Work required ->
When the word "exact" shows up in a line of the records below, copy that line.

#### Material for this task ####

Lemma same_demand_refl (l : LoadData) : same_demand l l.
Proof. unfold same_demand. auto. Qed.

Lemma same_demand_list_refl (ls : list LoadData) : Forall2 same_demand ls ls.
Proof. induction ls; constructor; [apply same_demand_refl | assumption]. Qed.

Section OtherLoads.

Variable c : CircuitData.
Variable ls' : list LoadData.
Hypothesis Hsame : Forall2 same_demand (loads c) ls'.

Lemma with_loads_thermal (cfg : Config) :
  analyze_thermal_performance cfg (with_loads ls' c)
  = analyze_thermal_performance cfg c.
Proof.
  unfold analyze_thermal_performance, with_loads.
  cbn [loads wire_awg ambient_temperature_c number_of_conductors
       conduit_fill_percentage].
  rewrite <- (same_demand_design _ _ Hsame). reflexivity.
Qed.

Lemma with_loads_try_sizes (cfg : Config) (design : float) (sizes : list string) :
  try_sizes cfg (with_loads ls' c) design sizes = try_sizes cfg c design sizes.
Proof.
  induction sizes as [|sz rest IH]; simpl; [reflexivity|].
  rewrite IH. reflexivity.
Qed.

Lemma with_loads_recommend (cfg : Config) (design pct : float) :
  _recommend_wire_upgrade cfg (with_loads ls' c) design pct
  = _recommend_wire_upgrade cfg c design pct.
Proof.
  unfold _recommend_wire_upgrade.
  change (wire_awg (with_loads ls' c)) with (wire_awg c).
  destruct (list_index (wire_awg c) wire_sizes) as [i|e]; [|reflexivity].
  cbn [rbind]. apply with_loads_try_sizes.
Qed.

Lemma with_loads_voltage (cfg : Config) :
  analyze_voltage_drop cfg (with_loads ls' c) = analyze_voltage_drop cfg c.
Proof.
  unfold analyze_voltage_drop.
  change (loads (with_loads ls' c)) with ls'.
  change (wire_awg (with_loads ls' c)) with (wire_awg c).
  change (wire_length_ft (with_loads ls' c)) with (wire_length_ft c).
  change (voltage_rating (with_loads ls' c)) with (voltage_rating c).
  rewrite <- (same_demand_design _ _ Hsame).
  destruct (get_wire_properties (wire_awg c)); [|reflexivity].
  destruct (Py.div _ _) as [q|e]; [|reflexivity].
  cbn [rbind]. rewrite with_loads_recommend. reflexivity.
Qed.

Lemma with_loads_child_loads (self : ElectricalSystemAnalyzer) (p : string) :
  Forall2 same_demand
    (all_child_loads (add_circuit c self) p)
    (all_child_loads (add_circuit (with_loads ls' c) self) p).
Proof.
  unfold all_child_loads.
  change (system_hierarchy (add_circuit (with_loads ls' c) self))
    with (system_hierarchy (add_circuit c self)).
  generalize (default [] (system_hierarchy (add_circuit c self) !! p)).
  intros children.
  assert (G : forall acc acc', Forall2 same_demand acc acc' ->
    Forall2 same_demand
      (fold_left (fun acc child_id =>
                    match circuits (add_circuit c self) !! child_id with
                    | Some child_circuit => (acc ++ loads child_circuit)%list
                    | None => acc
                    end) children acc)
      (fold_left (fun acc child_id =>
                    match circuits (add_circuit (with_loads ls' c) self) !! child_id with
                    | Some child_circuit => (acc ++ loads child_circuit)%list
                    | None => acc
                    end) children acc')).
  { induction children as [|k rest IH]; intros acc acc' Hacc; simpl; [exact Hacc|].
    apply IH. simpl.
    destruct (decide (circuit_id c = k)) as [<-|Hne].
    - rewrite !lookup_insert_eq. simpl.
      apply Forall2_app; [exact Hacc | exact Hsame].
    - rewrite !lookup_insert_ne by exact Hne.
      destruct (circuits self !! k); [|exact Hacc].
      apply Forall2_app; [exact Hacc | apply same_demand_list_refl]. }
  apply G. constructor.
Qed.

Lemma with_loads_parent_loading (self : ElectricalSystemAnalyzer) :
  parent_loading (add_circuit (with_loads ls' c) self) (with_loads ls' c)
  = parent_loading (add_circuit c self) c.
Proof.
  unfold parent_loading.
  change (parent_circuit_id (with_loads ls' c)) with (parent_circuit_id c).
  destruct (parent_circuit_id c) as [p|]; [|reflexivity].
  destruct (Py.truthy (Some p)); [|reflexivity].
  rewrite <- (same_demand_design _ _ (with_loads_child_loads self p)).
  change (config (add_circuit (with_loads ls' c) self))
    with (config (add_circuit c self)).
  simpl circuits.
  destruct (decide (circuit_id c = p)) as [<-|Hne].
  - rewrite !lookup_insert_eq. rewrite with_loads_thermal. reflexivity.
  - rewrite !lookup_insert_ne by exact Hne. reflexivity.
Qed.

End OtherLoads.

(** X27. A validation looks at the loads of the candidate only through
    their nominal current, diversity factor, critical flag, type and
    harmonic content: replacing the loads by loads that agree on these
    fields, and differ in power factor, nominal power and voltage, starting
    multiplier, operating schedule or id, gives the same checks or the same
    exception. *)
Theorem validation_ignores_other_fields (self : ElectricalSystemAnalyzer)
    (c : CircuitData) (ls' : list LoadData) :
  Forall2 same_demand (loads c) ls' ->
  fst (validate_system_constraints self (with_loads ls' c))
  = fst (validate_system_constraints self c).
Proof.
  intros Hsame. unfold validate_system_constraints; simpl.
  unfold evaluate_constraints.
  rewrite (with_loads_parent_loading c ls' Hsame).
  change (config (add_circuit (with_loads ls' c) self))
    with (config (add_circuit c self)).
  rewrite (with_loads_thermal c ls' Hsame), (with_loads_voltage c ls' Hsame).
  change (loads (with_loads ls' c)) with ls'.
  rewrite (same_demand_harmonic _ _ Hsame).
  unfold thermal_check. change (loads (with_loads ls' c)) with ls'.
  rewrite <- (same_demand_design _ _ Hsame). reflexivity.
Qed.

Lemma validation_ignores_other_fields_witness :
  let other := {|
    load_id := "L3-bis"; load_type := RESISTIVE;
    nominal_voltage := 240.0; nominal_current := 150.0; nominal_power := 1.0;
    power_factor := 0.5; starting_current_multiplier := 9.0;
    diversity_factor := 1.0; critical_load := false;
    harmonic_content := []; operating_schedule := [0.1%float] |} in
  fst (validate_system_constraints Scenario.panel_with_branch
         (with_loads [other] Scenario.heavy_branch))
  = fst (validate_system_constraints Scenario.panel_with_branch Scenario.heavy_branch).
Proof.
  intros other. apply validation_ignores_other_fields.
  constructor; [|constructor].
  unfold same_demand. simpl. auto.
Defined.

(** ** What of a circuit matters to a validation *)

Section SameConductor.

Variables c c' : CircuitData.
Hypothesis Hsame : same_conductor c c'.

Lemma same_conductor_thermal (cfg : Config) :
  analyze_thermal_performance cfg c' = analyze_thermal_performance cfg c.
Proof.
  destruct Hsame as (_ & Hw & _ & Ha & Hn & _ & Hl & _).
  unfold analyze_thermal_performance, _get_conduit_fill_correction_factor.
  rewrite Hw, Ha, Hn, Hl. reflexivity.
Qed.

Lemma same_conductor_test (design : float) (w : WireProperties) :
  test_vd_percent c' design w = test_vd_percent c design w.
Proof.
  destruct Hsame as (_ & _ & Hlen & _ & _ & Hv & _).
  unfold test_vd_percent. rewrite Hlen, Hv. reflexivity.
Qed.

Lemma same_conductor_try_sizes (cfg : Config) (design : float) (sizes : list string) :
  try_sizes cfg c' design sizes = try_sizes cfg c design sizes.
Proof.
  induction sizes as [|sz rest IH]; cbn [try_sizes]; [reflexivity|].
  destruct (get_wire_properties sz); [|exact IH].
  rewrite same_conductor_test, IH. reflexivity.
Qed.

Lemma same_conductor_voltage (cfg : Config) :
  analyze_voltage_drop cfg c' = analyze_voltage_drop cfg c.
Proof.
  pose proof Hsame as (_ & Hw & Hlen & _ & _ & Hv & Hl & _).
  unfold analyze_voltage_drop, _recommend_wire_upgrade.
  rewrite Hw, Hlen, Hv, Hl.
  destruct (get_wire_properties (wire_awg c')); [|reflexivity].
  destruct (Py.div _ _) as [q|e]; [|reflexivity].
  cbn [rbind]. destruct (PrimFloat.leb _ _); [reflexivity|].
  destruct (list_index (wire_awg c') wire_sizes) as [i|e]; [|reflexivity].
  cbn [rbind]. rewrite same_conductor_try_sizes. reflexivity.
Qed.

Lemma same_conductor_child_loads (self : ElectricalSystemAnalyzer) (p : string) :
  all_child_loads (add_circuit c' self) p = all_child_loads (add_circuit c self) p.
Proof.
  pose proof Hsame as (Hid & _ & _ & _ & _ & _ & Hl & Hp).
  unfold all_child_loads.
  assert (Hh : system_hierarchy (add_circuit c' self)
               = system_hierarchy (add_circuit c self)).
  { unfold add_circuit; simpl. rewrite Hid, Hp. reflexivity. }
  rewrite Hh.
  generalize (default [] (system_hierarchy (add_circuit c self) !! p)).
  intros children. generalize (@nil LoadData).
  induction children as [|k rest IH]; intros acc; simpl; [reflexivity|].
  rewrite <- IH. f_equal.
  destruct (decide (circuit_id c = k)) as [<-|Hne].
  - rewrite <- Hid at 1. rewrite !lookup_insert_eq, Hl. reflexivity.
  - rewrite !lookup_insert_ne by congruence. reflexivity.
Qed.

Lemma same_conductor_parent_loading (self : ElectricalSystemAnalyzer) :
  parent_loading (add_circuit c' self) c' = parent_loading (add_circuit c self) c.
Proof.
  pose proof Hsame as (Hid & _ & _ & _ & _ & _ & _ & Hp).
  unfold parent_loading. rewrite <- Hp.
  destruct (parent_circuit_id c) as [p|]; [|reflexivity].
  destruct (Py.truthy (Some p)); [|reflexivity].
  rewrite same_conductor_child_loads.
  change (config (add_circuit c' self)) with (config (add_circuit c self)).
  simpl circuits.
  destruct (decide (circuit_id c = p)) as [<-|Hne].
  - rewrite <- Hid at 1. rewrite !lookup_insert_eq, same_conductor_thermal. reflexivity.
  - rewrite !lookup_insert_ne by congruence. reflexivity.
Qed.

End SameConductor.

(** X28. A validation does not consult the protection device, the circuit
    type or the conduit fill percentage of the candidate: two candidates
    that agree on every other field get the same checks or the same
    exception. *)
Theorem validation_ignores_protection (self : ElectricalSystemAnalyzer)
    (c c' : CircuitData) :
  same_conductor c c' ->
  fst (validate_system_constraints self c')
  = fst (validate_system_constraints self c).
Proof.
  intros Hsame. unfold validate_system_constraints; simpl.
  unfold evaluate_constraints.
  rewrite (same_conductor_parent_loading c c' Hsame).
  change (config (add_circuit c' self)) with (config (add_circuit c self)).
  rewrite (same_conductor_thermal c c' Hsame), (same_conductor_voltage c c' Hsame).
  destruct Hsame as (_ & _ & _ & _ & _ & _ & Hl & _).
  unfold thermal_check. rewrite Hl. reflexivity.
Qed.

Lemma validation_ignores_protection_witness :
  let unprotected := {|
    circuit_id := "BRANCH-201"; circuit_type := SERVICE;
    wire_awg := "12"; wire_length_ft := 100.0;
    conduit_fill_percentage := 95.0; ambient_temperature_c := 30.0;
    number_of_conductors := 3; voltage_rating := 120.0;
    loads := [example_load];
    protection_device := {|
      device_id := "F-1"; protection_type := FUSE;
      current_rating := 1.0; device_voltage_rating := 12.0;
      interrupting_rating := 0.0; trip_curve_type := "";
      instantaneous_trip_multiplier := 0.0;
      time_delay_characteristics := [] |};
    parent_circuit_id := None |} in
  fst (validate_system_constraints new_analyzer unprotected)
  = fst (validate_system_constraints new_analyzer example_circuit).
Proof.
  intros unprotected. apply validation_ignores_protection.
  unfold same_conductor. simpl. auto 10.
Defined.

####

Response to this exercise ->
  { induction children as [|k rest IH]; intros acc acc' Hacc; simpl; [exact Hacc|].
      apply Forall2_app; [exact Hacc | exact Hsame].
    - rewrite !lookup_insert_ne by exact Hne.
      destruct (circuits self !! k); [|exact Hacc].
      apply Forall2_app; [exact Hacc | apply same_demand_list_refl]. }
  - rewrite !lookup_insert_ne by exact Hne. reflexivity.
  destruct (get_wire_properties sz); [|exact IH].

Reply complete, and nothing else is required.